Whose Loan is it, Anyway?
September 12, 2006
The same speed and ease that the Internet provides us as students, e.g., no waiting in lines to pencil in information that can be captured with a few clicks, also has the potential to open our private information up to strangers when technical glitches occur.
Last month a login/security flaw in the U.S. Department of Education’s Web-site (www.dlssonline.com) exposed the private information of as many as 21,000 student users. Students who logged onto the Federal Student Aid Web-site early in the week of August 20 may have had their personal information exposed to other users who were also logged onto the site at the time. This information would likely have included users’ names, dates of birth, addresses, and Social Security numbers.
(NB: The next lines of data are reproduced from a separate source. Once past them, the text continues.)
(** The vector-image branch. *)
Definition fetchSVG (options : value) (src : string)
    (crossOriginValue : cors_mode) : Js string :=
  try_catch
    (emit (EvFetch src (credentials_of crossOriginValue) AsText);;
     match net_text E src (credentials_of crossOriginValue) with
     | Throw e => throw e
     | Ok svgText =>
         match encodeURIComponent E svgText with
         | None => throw (Foreign 0)
         | Some enc =>
             let encoded := "data:image/svg+xml;charset=utf-8," +:+ enc in
             cache_set NsImage src encoded;;
             ret encoded
         end
     end)
    (fun _ => fetchWithFallback options src).

(** The body shared by the two [catch] paths of the handlers: the fallback,
    then the cache write, then [resolve]; an error goes to [reject]. *)
Definition viaFallback (options : value) (src : string) : Js string :=
  let! fallbackDataURL := fetchWithFallback options src in
  cache_set NsImage src fallbackDataURL;;
  ret fallbackDataURL.

(** [image.onload]: the value it returns goes to [resolve], the error it
    throws to [reject]. *)
Definition onload (options : value) (src : string) : Js string :=
  emit EvTimerClear;;
  try_catch
    (emit (EvDecode src);;
     match rasterize E src with
     | None => throw (Foreign 1)
     | Some dataURL =>
         cache_set NsImage src dataURL;;
         ret dataURL
     end)
    (fun _ => viaFallback options src).

(** [image.onerror]. *)
Definition onerror (options : value) (src : string) : Js string :=
  emit EvTimerClear;;
  emit (EvConsole "error"
          ("[SnapDOM - fetchImage] Image failed to load: " +:+ src));;
  viaFallback options src.

Definition handler (s : signal) : value -> string -> Js string :=
  match s with SigLoad => onload | SigError => onerror end.

(** The raster branch: a timer of [timeout] milliseconds and an image
    element race. The first to fire settles the promise: the handler of a
    signal that comes before the timer is due clears the timer and its
    outcome is the promise's, however long its own awaits take; otherwise
    the timer rejects. Nothing disarms the handlers then, so a signal that
    comes after the timer still runs its handler, with all its effects, its
    [resolve] and [reject] being without effect on the settled promise. The
    statements below never rest on the order of a signal and a timer due at
    the same millisecond. *)
Definition fetchRaster (options : value) (src : string)
    (crossOriginValue : cors_mode) (w : world) : promise string :=
  let start := [EvTimerSet timeout; EvImageLoad src crossOriginValue] in
  let timed_out : outcome string :=
    Throw (Error msg_timed_out) in
  match image_signal E src with
  | None => Promise timed_out w (start ++ [EvTimerFire]) (ret tt)
  | Some (s, t) =>
      if (t <? timeout)%N then
        let '(r, w', ev) := handler s options src w in
        Promise r w' (start ++ ev) (ret tt)
      else
        Promise timed_out w (start ++ [EvTimerFire])
                (try_catch (handler s options src;; ret tt)
                           (fun _ => ret tt))
  end.

Definition fetchImage (src : string) (options : value) (w : world)
    : promise string :=
  let crossOriginValue := getCrossOriginMode src in
  match cache_image w !! src with
  | Some d =>
      (* [cache.image.has(src)]: [Promise.resolve(cache.image.get(src))] *)
      Promise (Ok d) w [EvCacheHas NsImage src; EvCacheGet NsImage src]
              (ret tt)
  | None =>
      let has := [EvCacheHas NsImage src] in
      if isDataURI src then
        let '(r, w', ev) := (cache_set NsImage src src;; ret src) w in
        Promise r w' (has ++ ev) (ret tt)
      else if isSVG src then
        let '(r, w', ev) := fetchSVG options src crossOriginValue w in
        Promise r w' (has ++ ev) (ret tt)
      else
        let p := fetchRaster options src crossOriginValue w in
        Promise (settled p) (at_settle p) (has ++ emitted p) (late p)
  end.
The security glitch appears to have been related to a coding error in a routine software upgrade provided by Affiliated Computer Services Inc. (ACS), which allowed multiple users logged onto the same page to view the private information of other users. Knowledge of the security flaw prompted the U.S. Department of Education to temporarily disable its online payment system citing the need for greater assurance that the problems have been resolved. The software upgrade went online on August 20 at 9:16 PM, EST. Within the first 12 hours, the Department of Education began receiving calls about problems with the site and pages began being taken offline on Monday, August 21.
“The identified Web pages have been disabled and are not going back online until we are 100% satisfied that this problem will not happen again,” said Education Department spokeswoman Jane Glickman in an e-mail to Computerworld.com. “The U.S. Department of Education takes the safeguarding of our users’ personal information very, very seriously, and any compromise of user data is one incident too many.”
The Department of Education has identified all the users that could have been affected and is currently notifying them of the issue. ACS is closely monitoring the accounts of those who may have been affected and has agreed to provide credit-monitoring services for up to a year. There is no word yet when the site will become fully operational with payment and account functions restored. To date, no claims of identity theft have yet been reported.